Mio figlio non ha mai mangiato una ciliegia, e non credo che ne mangerà mai una finché vivrà in questa casa, cioè per sempre. Mio figlio non ha nemmeno mai mangiato una caramella, perché le cose piccine e tonde hanno le stesse dimensioni della trachea e della sciagura. Tagliare in sicurezza, anche il brodo. Il pensiero magico di questi anni è il rischio zero: metti il casco per andare sul triciclo, non mangiare ciliegie, tu pensa che l’altro ieri è crollato un castello gonfiabile in Australia, figurati cosa può succedere sul brucomela dell’Idroscalo.
Non mangiare ciliegie è una privazione, ma il beneficio supera il rischio. Non conosco genitore vivente che non abbia un attacco di cuore quando vede il figlio cincischiare con il nocciolo. Io mi sono evitata il defibrillatore portatile, se proprio sarà si farà 10 anni di psicoterapia a carico mio, «quella stronza di mia madre non mi ha mai fatto mangiare le ciliegie, ed è per questo che ho iniziato con l’eroina». Le ciliegie non hanno il bugiardino, così come l’eroina.
La scorsa settimana mio figlio è stato male. Lui non sta mai male. Non avevo medicine in casa, solo sciroppi scaduti e fiale di ipertonica. In quei momenti ho pensato solo che non avevo la borsa per l’ospedale da tenere sotto al letto, uno non ci pensa mai e invece deve stare lì a scansare i guai, a confutare l’oroscopo. Ettore, all’analista però lo devi dire che tua madre ha deciso di andare ad abitare in una casa a 500 metri dall’ospedale, perché sì, perché non si sa mai, perché vuoi mettere il lusso della passeggiata alle 4 di notte.
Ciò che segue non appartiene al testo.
(** * Conference check-in: a shallow embedding of [checkin.py]

    The development follows the layout of the script: text helpers, the
    part of Python's [datetime] the script relies on, the calendar
    functions ([get_todays_events], [is_conference_day]), the survey driver
    ([submit_survey]) and the entry point ([main]).  Definitions come first,
    the properties of the specification after them. *)

From Stdlib Require Import ZArith List Bool Ascii String DecimalString Lia.
From Stdlib Require Import Permutation.
Import ListNotations.

Open Scope string_scope.
Open Scope Z_scope.

(* ====================================================================== *)
(** * Text *)
(* ====================================================================== *)

(** A Python [str] is kept as the [string] of its characters.

    Python's [str.lower].  The script only needs it to be a function on
    strings that leaves the empty string alone; everything below is stated
    for any such function, and [ascii_lowercase] is the instance used to
    run the definitions on 7-bit text. *)
Class Lowercase := {
  lower : string -> string;
  lower_empty : lower "" = ""
}.

Definition lower_ascii (c : ascii) : ascii :=
  let n := N_of_ascii c in
  if ((65 <=? n) && (n <=? 90))%N then ascii_of_N (n + 32) else c.

Fixpoint lower_string (s : string) : string :=
  match s with
  | EmptyString => EmptyString
  | String c t => String (lower_ascii c) (lower_string t)
  end.

#[export] Instance ascii_lowercase : Lowercase :=
  {| lower := lower_string; lower_empty := eq_refl |}.

(** Python's [needle in hay] on strings: [needle] occurs in [hay] at some
    position. *)
Fixpoint str_in (needle hay : string) : bool :=
  if prefix needle hay then true
  else match hay with
       | EmptyString => false
       | String _ t => str_in needle t
       end.

(** [sep.join(parts)]. *)
Definition join (sep : string) (parts : list string) : string :=
  String.concat sep parts.

(** [str(n)] for an integer. *)
Definition str_of_Z (n : Z) : string := NilEmpty.string_of_int (Z.to_int n).

(** The line feed inside a printed text. *)
Definition LF : string := String (ascii_of_N 10) EmptyString.

(** [s[:n]]. *)
Definition take (n : nat) (s : string) : string := substring 0 n s.

(** Decimal rendering with leading zeros, as [%m], [%d] and [%Y] produce. *)
Definition digit (n : Z) : string :=
  String (ascii_of_N (48 + Z.to_N (n mod 10))) EmptyString.

Definition pad2 (n : Z) : string := digit (n / 10) ++ digit n.

Definition pad4 (n : Z) : string :=
  digit (n / 1000) ++ digit (n / 100) ++ digit (n / 10) ++ digit n.

(* ====================================================================== *)
(** * Dates and times

    The fragment of Python's [datetime] module used by the script:
    [date], [datetime] (naive or aware), [tzinfo], [datetime.now],
    [astimezone], [replace(tzinfo=...)] and [strftime] for the two formats
    that occur.  Years are taken in the range the module supports, so no
    overflow error is modelled. *)
(* ====================================================================== *)

(** A [timedelta], counted in microseconds. *)
Definition timedelta := Z.

Record date := mkdate { year : Z; month : Z; day : Z }.

Definition date_eqb (a b : date) : bool :=
  (year a =? year b) && (month a =? month b) && (day a =? day b).

(** A time zone object.  [tz_id] stands for the identity of the object
    (Python's [is]); [utcoffset] maps a wall-clock reading of the zone to
    the offset in force; [fromutc] maps a UTC reading to the wall clock of
    the zone.  Readings are in microseconds, see [wall_us]. *)
Record tzinfo := mktz {
  tz_id : string;
  utcoffset : Z -> timedelta;
  fromutc : Z -> Z
}.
L’infermiera mi ha chiesto se gli avessi dato qualche medicinale per il dolore, no signora infermiera, in casa non ne avevo, e lei mi ha guardato come se fossi una pazza che ai figli dà solo zucchero e omeopatia, quando invece sono solo una persona con una inesauribile fiducia nelle circostanze favorevoli.
Adesso sta bene, ho la credenza piena di medicine, medicine che prima di dare a lui assaggio, perché sì, perché non si sa mai, perché metti che ci hanno messo per sbaglio la candeggina, che mamma eroina, che presagio di un futuro nel boschetto di Rogoredo. A tre mesi i neonati fanno l’esavalente che contiene il vaccino contro difterite, tetano, pertosse, poliomielite, epatite B ed haemophilus influenzae di tipo B, qualunque cosa sia. Ci sono poi le vaccinazioni contro il menginococco e il rotavirus. A un anno ci sono quelle contro morbillo, parotite, rosolia e varicella. Virus inattivato sì, ciliegie no, perché sì, perché non si sa mai, perché la scienza è più sicura della natura.
Chi vi dice con feroce entusiasmo che non vede l’ora di vaccinare i figli, mente. Mente come mentono tutti, mente come quelli che ti dicono che il neonato dorme tutta la notte, mente come quelli che vogliono fare bella figura. Io invece penso spesso al volo Germanwings dove il copilota si è intenzionalmente schiantato insieme ad altri 150 passeggeri perché voleva ammazzarsi lui, cosa ne so io se ci sono vaccinatori pazzi in giro per Milano.
Sono tutti stati così clementi con gli indecisi, non vedo perché non possa essere lo stesso con i genitori che dicono «i bambini non si toccano» oppure «voglio aspettare». O forse non bisognava essere clementi? O forse non ce ne facciamo una ragione che vivere significhi avere degli inciampi di pensiero? Ci siamo messi a stirare gli stracci che poi facciamo volare?
I commenti più comuni sul vaccino per i bambini riguardano la paura di discriminazione tra vaccinati e non, mica la mia paura dei vaccinatori pazzi. Ci si preoccupa delle conseguenze sociali: gli inviti alle feste di compleanno, i buoni rapporti col vicinato, il bullismo vaccinale tipo «tu non puoi giocare perché non sei vaccinato». Io farò vaccinare mio figlio, ma non gli darò mai in mano una ciliegia.